Гораздо ближе к реальности рассказ М. Надьяри, прибывшего в Аушвиц с тем же транспортом, что и Бен-Нахмиас: «Жар возле печей был неимоверный. Этот жар, потоки пота, убийство стольких людей, выстрелы Моля не давали даже осознать до конца, что происходит. Моль уже застрелил первого из нас, греков, потому что тот не понял его приказ. Еще один, не пожелавший иметь с происходящим ничего общего, бросился сам в печь[296]. Обершарфюрер Штейнберг застрелил его, чтобы он не мучился и чтобы мы не слышали его криков. В тот вечер все мы решили умереть, чтобы покончить с этим. Но мысль о том, что мы могли бы организовать атаку, побег и отомстить — [взяла верх]. С этого момента и началась наша конспирация…»[297].

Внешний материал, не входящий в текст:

(** C10: each of the six aggregators normalises the records of the
    collection it is given in place: whatever it returns or raises, the heap
    it leaves holds the rounded values under the references of the input,
    every float field of such a record being replaced by its rounding to
    two decimals and every other field left as it was; the records in the
    output (top and bottom district, sorted blocks) are references into the
    input collection; and the record [main] looks up in the raw state
    payload afterwards is one of them, its float fields already rounded. *)
Theorem aggregators_normalize_in_place d rs h :
  results d = Some rs →
  ((process_state_inspection_data (Some d) h).2 = normalize rs h ∧
   (process_district_inspection_data (Some d) h).2 = normalize rs h ∧
   (process_state_work_data (Some d) h).2 = normalize rs h ∧
   (process_district_work_data (Some d) h).2 = normalize rs h ∧
   (process_state_zero_muster_data (Some d) h).2 = normalize rs h ∧
   (process_district_zero_muster_data (Some d) h).2 = normalize rs h) ∧
  (∀ l, l ∈ rs → normalize rs h !! l = normalize_record <$> h !! l) ∧
  (∀ l, l ∉ rs → normalize rs h !! l = h !! l) ∧
  (∀ l k, l ∈ rs →
     deref (normalize rs h) l !! k =
     match deref h l !! k with
     | Some (VFloat f) => Some (VFloat (round2 f))
     | other => other
     end) ∧
  (∀ out h',
     process_state_inspection_data (Some d) h = (Ok (Some out), h') ∨
     process_state_work_data (Some d) h = (Ok (Some out), h') ∨
     process_state_zero_muster_data (Some d) h = (Ok (Some out), h') →
     top_district out ∈ rs ∧ bottom_district out ∈ rs) ∧
  (∀ out h',
     process_district_inspection_data (Some d) h = (Ok (Some out), h') ∨
     process_district_work_data (Some d) h = (Ok (Some out), h') ∨
     process_district_zero_muster_data (Some d) h = (Ok (Some out), h') →
     blocks out ≡ₚ rs) ∧
  (∀ district_data district r h' l,
     main (Some d) district_data district h = (Ok (MainData r), h') →
     district_info r = Some l →
     l ∈ rs ∧ h' !! l = normalize_record <$> h !! l ∧
     ∀ k, deref h' l !! k =
          match deref h l !! k with
          | Some (VFloat f) => Some (VFloat (round2 f))
          | other => other
          end).
Proof.
  intros Hrs. split; [by apply process_heap|].
  split; [intros l Hl; rewrite normalize_lookup; by destruct (decide (l ∈ rs))|].
  split; [intros l Hl; rewrite normalize_lookup; by destruct (decide (l ∈ rs))|].
  split; [intros l k Hl; rewrite deref_normalize by done; apply normalize_record_field|].
  split; [|split].
  - intros out h' [H|[H|H]].
    + apply (process_state_inspection_inv d rs) in H as (_ & s & ranked & Hs & Ht & Ho & _); [|done].
      eapply state_output_refs; [|exact Ho].
      rewrite (tie_break_pass_perm _ _ _ Ht). by eapply sorted_perm.
    + apply (process_state_work_inv d rs) in H as (_ & ranked & Hs & Ho); [|done].
      eapply state_output_refs; [|exact Ho]. by eapply sorted_perm.
    + apply (process_state_zero_muster_inv d rs) in H as (_ & ranked & Hs & Ho); [|done].
      eapply state_output_refs; [|exact Ho]. by eapply sorted_perm.
  - intros out h' [H|[H|H]].
    + apply (process_district_inspection_inv d rs) in H as (_ & s & ranked & Hs & Ht & Ho & _); [|done].
      rewrite Ho, (tie_break_pass_perm _ _ _ Ht). by eapply sorted_perm.
    + apply (process_district_work_inv d rs) in H as (_ & ranked & Hs & Ho & _); [|done].
      rewrite Ho. by eapply sorted_perm.
    + apply (process_district_zero_muster_inv d rs) in H as (_ & ranked & Hs & Ho & _); [|done].
      rewrite Ho. by eapply sorted_perm.
  - intros dd district r h' l H Hl.
    destruct (main_district_info d rs dd district h r h' l Hrs H Hl) as [Hin Hh].
    split; [exact Hin|]. split; [exact Hh|].
    intros k. rewrite (deref_normalized h h' l Hh). apply normalize_record_field.
Qed.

Следующая моральная дилемма возникала сразу же, в раздевалке, при первом же контакте с жертвами: говорить или не говорить им о том, что их ждет? А если спросят? Понятно, что такого рода предупреждения и вообще разговоры были строго-настрого запрещены[298]. Если бы они заговаривали, спрашивали и узнавали больше о жертвах, хотя бы их имена[299], — это легло бы страшной дополнительной нагрузкой на их психику и стало бы непереносимо. Но если бы они не заговаривали, то не знали бы многого из того, что знали о прибывших транспортах. Да и совсем молча было бы невозможно справиться со своей главной задачей в раздевалке — подействовать на жертвы успокоительно, с тем чтобы они как можно быстрее разделись и мирно проследовали бы в «банное отделение». Можно долго рассуждать о том, насколько же легче было несчастным жертвам провести свои последние минуты в «мирном общении со своими», но от этого ничего не изменится в полном осознании того, как же подла эта «главная задача».
Тут же, кстати, возникала и еще одна проблема — проблема женской наготы, а ведь практически все партии были смешанными — мужчины и женщины вместе. Женщины плакали от стыда из-за необходимости раздеваться перед посторонними (при этом на мужчин из «зондеркоммандо» столь острое чувство не распространялось — они воспринимались как некий приданный бане медицинский персонал).
После того как последний человек заходил в газовую камеру и массивная дверь закрывалась, облегчение испытывали не только эсэсовцы, но и члены «зондеркоммандо». Некому уже было заглянуть им в глаза, и моральная проблематика, весь стыд и ужас уходили на задний план. В дальнейшем — и уже очень скоро — им предстояло иметь дело только с трупами, да еще с добром и пожитками покойников.